If you've got a room you've picked the furniture for, hung the art in, arranged the vignettes just so, but feel like it's still not quite right — like it's lacking in something or just isn't working — you might be missing this key element that's a powerful design tool you can incorporate in your rooms.
→ A focal point.
What it is
Though there are plenty of ways you can describe what a focal point in a room is, the easiest way to think about it is a focal point is the place in the room where one's eyes and attention focus on first and most strongly. It's not the only bold element in a room, but it's the one that, if all your objects could make noise, would be singing the loudest. It can be a powerful tool in creating rooms that feel cohesive and sophisticated, and it can set the whole tone for an entire space.
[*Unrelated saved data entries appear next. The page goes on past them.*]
(** Two runs end alike: both fulfilled with the same text and metadata, or
    both rejected at the same plugin with the same text and metadata. *)
Local Abbreviation alike a b :=
  (match a, b with
   | HookRunner.Fulfilled s, HookRunner.Fulfilled s' =>
       hs_text s = hs_text s' /\ hs_metadata s = hs_metadata s'
   | HookRunner.RejectedAt n s, HookRunner.RejectedAt n' s' =>
       n = n' /\ hs_text s = hs_text s' /\ hs_metadata s = hs_metadata s'
   | _, _ => False
   end).

(** What a run ends with does not depend on the lines logged before. *)
Lemma runHooks_log (pick : HookRunner.Hooks -> option HookRunner.Transform) (what : string)
    (ctx : HookContext) (qs : list HookRunner.LoadedPlugin) (s1 s2 : HookState) :
  hs_text s1 = hs_text s2 -> hs_metadata s1 = hs_metadata s2 ->
  alike (HookRunner.runHooks pick what ctx qs s1) (HookRunner.runHooks pick what ctx qs s2).
Proof.
  revert s1 s2. induction qs as [|q qs IH]; intros s1 s2 Ht Hm; simpl; [auto|].
  destruct (HookRunner.p_hooks q) as [h|]; [|now apply IH].
  destruct (pick h) as [f|]; [|now apply IH].
  rewrite Ht. destruct (f (hs_text s2) ctx) as [r|]; [|auto].
  apply IH; destruct r; simpl; congruence.
Qed.

(** On the plugins of [Plugins] the runner is the pipeline of [Plugins]. *)
Lemma runHooks_plain (what : string) (ctx : HookContext)
    (ps : list Plugins.LoadedPlugin) (st : HookState) :
  HookRunner.runHooks HookRunner.transformOutgoing what ctx (List.map HookRunner.plain ps) st
  = HookRunner.Fulfilled (List.fold_left (hookStep transformOutgoing what ctx) ps st) /\
  HookRunner.runHooks HookRunner.transformIncoming what ctx (List.map HookRunner.plain ps) st
  = HookRunner.Fulfilled (List.fold_left (hookStep transformIncoming what ctx) ps st).
Proof.
  revert st. induction ps as [|p ps IH]; intros st; simpl; [split; reflexivity|].
  unfold hookStep at 2 4. destruct p as [name [[out inc]|]]; simpl.
  - split.
    + destruct out as [f|]; simpl; [|apply IH]. unfold HookRunner.settling.
      destruct (f (hs_text st) ctx); apply IH.
    + destruct inc as [f|]; simpl; [|apply IH]. unfold HookRunner.settling.
      destruct (f (hs_text st) ctx); apply IH.
  - apply IH.
Qed.

(** The [catch] block of [processMessage]: an error thrown in the [try]
    block is logged and the row is failed. *)
Lemma processMessage_thrown (env : Dispatcher.Env) (dbMsg : DbMessage)
    (st st1 : Dispatcher.State) (e : string) (before : DbMessage) :
  Dispatcher.processBody env dbMsg st = Dispatcher.Thrown e st1 ->
  message_row (m_id dbMsg) (Dispatcher.db st1) = Some before ->
  exists st' row,
    Dispatcher.processMessage env dbMsg st = st' /\
    In (mkLogLine "ERROR" ("Processing error: " +:+ e)) (Dispatcher.logs st') /\
    message_row (m_id dbMsg) (Dispatcher.db st') = Some row /\
    m_retry_count row = m_retry_count before + 1 /\
    m_last_error row = Some e /\ m_claimed_by row = None /\
    m_status row = (if MAX_RETRIES <=? m_retry_count before + 1 then Dead else Pending).
Proof.
  intros B E. unfold Dispatcher.processMessage. rewrite B.
  assert (F : Dispatcher.bind (Dispatcher.log "ERROR" ("Processing error: " +:+ e))
                (fun _ => Dispatcher.dbFailMessage env (m_id dbMsg) e) st1
              = Dispatcher.Returned tt
                  (Dispatcher.set_db
                     (failMessage (m_id dbMsg) e
                        (Dispatcher.clock env (Dispatcher.reads st1)) (Dispatcher.db st1))
                     (Dispatcher.set_reads (S (Dispatcher.reads st1))
                        (Dispatcher.add_logs
                           [mkLogLine "ERROR" ("Processing error: " +:+ e)] st1)))).
  { cbv beta iota delta [Dispatcher.bind Dispatcher.log Dispatcher.modify
                           Dispatcher.dbFailMessage Dispatcher.getState Dispatcher.Date_now].
    change (Dispatcher.db (Dispatcher.add_logs
                             [mkLogLine "ERROR" ("Processing error: " +:+ e)] st1))
      with (Dispatcher.db st1).
    rewrite E. reflexivity. }
  rewrite F. eexists _, _. split; [reflexivity|].
  cbn [Dispatcher.db Dispatcher.set_db Dispatcher.logs Dispatcher.set_reads
         Dispatcher.add_logs].
  split; [apply List.in_or_app; right; now left|].
  rewrite (failMessage_row _ _ _ _ _ E). split; [reflexivity|]. simpl. auto.
Qed.

(** C8.  [runOutgoingHooks] and [runIncomingHooks] run the transforms in
    plugin order.  Each transform is applied to the text the transforms
    before it produced.  A returned string replaces the text; a returned
    [HookResult] replaces the text and merges its metadata into the
    metadata gathered so far, its own value winning on a key of both.  A
    transform that throws a value with a message adds one error line to
    the log and leaves text and metadata as they were: the run ends as if
    the plugin were not loaded.  A transform that throws [undefined] or
    [null] is not skipped: the [catch] block throws, the run is rejected
    at that plugin and the transforms after it are not called.  The
    runners are awaited inside the [try] block of [processMessage], whose
    [catch] block logs the error and fails the row: one retry is counted,
    and the row is dead once the count is [MAX_RETRIES].  On plugins
    whose transforms throw nothing but values with a message, the run is
    always fulfilled, with the result of the pipeline of [Plugins]. *)
Theorem hook_pipeline_spec :
  (HookRunner.runOutgoingHooks
   = (fun ps message ctx =>
        HookRunner.runHooks HookRunner.transformOutgoing "transformOutgoing" ctx ps
          (mkHookState message ∅ [])) /\
   HookRunner.runIncomingHooks
   = (fun ps message ctx =>
        HookRunner.runHooks HookRunner.transformIncoming "transformIncoming" ctx ps
          (mkHookState message ∅ []))) /\
  (forall pick what ctx ps p qs st before,
     HookRunner.runHooks pick what ctx ps st = HookRunner.Fulfilled before ->
     let whole := HookRunner.runHooks pick what ctx (ps ++ p :: qs) st in
     ((HookRunner.p_hooks p = None \/
       exists h, HookRunner.p_hooks p = Some h /\ pick h = None) ->
      whole = HookRunner.runHooks pick what ctx qs before) /\
     (forall h f, HookRunner.p_hooks p = Some h -> pick h = Some f ->
        (forall t, f (hs_text before) ctx = HookRunner.Settles (ReturnsText t) ->
           whole = HookRunner.runHooks pick what ctx qs
                     (mkHookState t (hs_metadata before) (hs_log before))) /\
        (forall res, f (hs_text before) ctx = HookRunner.Settles (ReturnsResult res) ->
           exists merged,
             whole = HookRunner.runHooks pick what ctx qs
                       (mkHookState (hr_text res) merged (hs_log before)) /\
             forall k, merged !! k
                       = match hr_metadata res !! k with
                         | Some v => Some v
                         | None => hs_metadata before !! k
                         end) /\
        (forall e, f (hs_text before) ctx = HookRunner.Settles (Throws e) ->
           whole = HookRunner.runHooks pick what ctx qs
                     (mkHookState (hs_text before) (hs_metadata before)
                        (hs_log before ++
                         [mkLogLine "ERROR"
                            ("Plugin '" +:+ HookRunner.p_name p +:+ "' " +:+ what
                             +:+ " error: " +:+ e)])) /\
           alike whole (HookRunner.runHooks pick what ctx (ps ++ qs) st)) /\
        (f (hs_text before) ctx = HookRunner.ThrowsNullish ->
           whole = HookRunner.RejectedAt (HookRunner.p_name p) before))) /\
  (forall ps message ctx,
     HookRunner.runOutgoingHooks (List.map HookRunner.plain ps) message ctx
     = HookRunner.Fulfilled (Plugins.runOutgoingHooks ps message ctx) /\
     HookRunner.runIncomingHooks (List.map HookRunner.plain ps) message ctx
     = HookRunner.Fulfilled (Plugins.runIncomingHooks ps message ctx)) /\
  (HookRunner.runIncomingHooks
     [HookRunner.plain Samples.shout; Samples.void; HookRunner.plain (Samples.tagger "markdown")]
     "ping" Samples.sample_ctx
   = HookRunner.RejectedAt "void" (mkHookState "ping" ∅ []) /\
   HookRunner.runOutgoingHooks
     [HookRunner.plain Samples.shout; Samples.void; HookRunner.plain (Samples.tagger "markdown")]
     "pong" Samples.sample_ctx
   = HookRunner.RejectedAt "void" (mkHookState "pong!" ∅ [])) /\
  (forall env dbMsg st st1 e before,
     Dispatcher.processBody env dbMsg st = Dispatcher.Thrown e st1 ->
     message_row (m_id dbMsg) (Dispatcher.db st1) = Some before ->
     exists st' row,
       Dispatcher.processMessage env dbMsg st = st' /\
       In (mkLogLine "ERROR" ("Processing error: " +:+ e)) (Dispatcher.logs st') /\
       message_row (m_id dbMsg) (Dispatcher.db st') = Some row /\
       m_retry_count row = m_retry_count before + 1 /\
       m_last_error row = Some e /\ m_claimed_by row = None /\
       m_status row = (if MAX_RETRIES <=? m_retry_count before + 1 then Dead else Pending)).
Proof.
  split; [split; reflexivity|]. split; [|split; [|split; [|exact processMessage_thrown]]].
  - intros pick what ctx ps p qs st before Hps whole. subst whole.
    rewrite runHooks_app, Hps. cbn [HookRunner.runHooks].
    split.
    { intros [Hn|(h & Hh & Hp)]; [rewrite Hn|rewrite Hh, Hp]; reflexivity. }
    intros h f Hh Hf. rewrite Hh, Hf.
    split; [intros t ->; reflexivity|].
    split.
    { intros res ->. eexists. split; [reflexivity|].
      intros k. unfold spread. rewrite lookup_union.
      destruct (hr_metadata res !! k), (hs_metadata before !! k); reflexivity. }
    split.
    { intros e ->. split; [reflexivity|].
      rewrite runHooks_app, Hps. cbn [HookRunner.absorb].
      apply runHooks_log; reflexivity. }
    intros ->. reflexivity.
  - intros ps message ctx. unfold HookRunner.runOutgoingHooks, HookRunner.runIncomingHooks.
    split; [exact (proj1 (runHooks_plain _ ctx ps (mkHookState message ∅ [])))
           |exact (proj2 (runHooks_plain _ ctx ps (mkHookState message ∅ [])))].
  - split; reflexivity.
Qed.

Lemma hook_pipeline_spec_witness :
  let ps := [HookRunner.plain Samples.shout; HookRunner.plain (Samples.tagger "markdown")] in
  HookRunner.runOutgoingHooks (ps ++ HookRunner.plain Samples.broken :: []) "pong"
    Samples.sample_ctx
  = HookRunner.Fulfilled
      (mkHookState "<pong!>" {[ "parseMode"%string := "markdown"%string ]}
         [mkLogLine "ERROR" "Plugin 'broken' transformOutgoing error: boom"]) /\
  HookRunner.runOutgoingHooks (ps ++ Samples.void :: ps) "pong" Samples.sample_ctx
  = HookRunner.RejectedAt "void"
      (mkHookState "<pong!>" {[ "parseMode"%string := "markdown"%string ]} []).
Proof.
  intros ps.
  destruct hook_pipeline_spec as (_ & Hstep & _).
  assert (Hps : HookRunner.runHooks HookRunner.transformOutgoing "transformOutgoing"
                  Samples.sample_ctx ps (mkHookState "pong" ∅ [])
                = HookRunner.Fulfilled
                    (mkHookState "<pong!>" {[ "parseMode"%string := "markdown"%string ]} [])).
  { vm_compute. reflexivity. }
  split.
  - destruct (Hstep _ _ _ _ (HookRunner.plain Samples.broken) [] _ _ Hps) as [_ H].
    destruct (H _ _ eq_refl eq_refl) as (_ & _ & Hthrow & _).
    destruct (Hthrow "boom"%string eq_refl) as [E _]. exact E.
  - destruct (Hstep _ _ _ _ Samples.void ps _ _ Hps) as [_ H].
    destruct (H _ _ eq_refl eq_refl) as (_ & _ & _ & Hnull).
    exact (Hnull eq_refl).
Defined.

End HookFacts.

(* ===================================================================== *)
(** * Further properties of the channel clients                           *)
(* ===================================================================== *)

Section Splitting.
Import Text Channels.

#[local] Arguments String.append : simpl never.

Lemma length_substring0 (n : nat) (s : string) :
  String.length (Dispatcher.substring0 n s) = Nat.min n (String.length s).
Proof.
  revert s. induction n as [|n IH]; intros [|c s]; simpl; try reflexivity.
  now rewrite IH.
Qed.

Lemma length_dropChars (n : nat) (s : string) :
  String.length (dropChars n s) = (String.length s - n)%nat.
Proof.
  revert s. induction n as [|n IH]; intros [|c s]; simpl; try reflexivity.
  apply IH.
Qed.

Lemma substring0_dropChars (n : nat) (s : string) :
  (Dispatcher.substring0 n s +:+ dropChars n s)%string = s.
Proof.
  revert s. induction n as [|n IH]; intros [|c s]; try reflexivity.
  change (String c (Dispatcher.substring0 n s +:+ dropChars n s) = String c s).
  now rewrite IH.
Qed.

Lemma lastIndexFrom_range (c : ascii) (s : string) (i fromIndex found : Z) :
  found <= fromIndex -> found < i ->
  lastIndexFrom c s i fromIndex found <= fromIndex /\
  found <= lastIndexFrom c s i fromIndex found.
Proof.
  revert i found. induction s as [|x s IH]; intros i found H1 H2; simpl; [lia|].
  destruct (Z.ltb_spec fromIndex i); [lia|].
  destruct (Ascii.eqb x c).
  - destruct (IH (i + 1) i); lia.
  - destruct (IH (i + 1) found); lia.
Qed.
Why your room might need one
Not every room needs a focal point. Plenty of homes exist quite beautifully as balanced spaces without a need for incorporating this design principle. But you might need a focal point if your room is looking too busy and cluttered. If a room is feeling like there's no real place for the eye to rest or that there's no cohesive vibe in the space. You might need one if a room is really boring. And you might need one if you have a room with an architectural element that you've ignored but that's fighting the rest of your decor for attention.
How to find yours
There are several ways to attempt to locate a focal point in a room. One is to walk out of the room in question, walk back in and see where your eyes go to first. You can follow the natural lines and planes of a room, looking at it from the doorway, and see where those lines meet. You can take a photo and see what jumps out the most. You can gravitate to any architectural elements that are naturally attention-grabbing (or have potential to be). Or you can start from scratch and decide yourself what the focal point of a room will be.
Why things sometimes go wrong (And how to make yours better
Because a focal point can pretty much be anything — from a fireplace to a couch to a piano to a piece of art — and can happen in any room — from bedrooms, to living rooms, kitchens and more — it can be easy to not quite get a room's focal point to a point that works with, and not against, your room's decor. There are three main things you can do with your focal points to guarantee their success, though:
1. Employ the idea of taking a design idea all.the.way.
What we mean is, if you're going to try something — a bold color, an odd art arrangement — you want to really try it. Don't sort of dip your toes into an idea — really go all the way. With focal points, it's the same idea. If you're going to decide to create a focal point in a room, actually make it the focal point by creating a bold statement that grabs attention.
2. Move the eye along the space by spreading focal point-inspired elements through out the room.
While the whole point of having a focal point is grabbing attention and setting a room's tone, it doesn't need be a decor island. In fact it shouldn't. Spread the style wealth of a well-crafted focal point and create rhythm in your rooms. Move the eye throughout a space by echoing design elements found in the focal point throughout the rest of the room (often done with color but can also be done with things like shape and texture, too).
3. Maintain your focal point's power in a room by letting it continually evolve.
As the boldest feature in a room, keeping your focal point exactly as it is for the duration of your stay in a space can mean living in a static room that can grow to feel boring. By allowing your focal point to evolve — experimenting with different colors, arrangements and elements — you can be sure that your rooms continue to evolve, too, since a focal point is often the most powerful element in a space. What you do to a focal point can have a ripple effect throughout your entire home.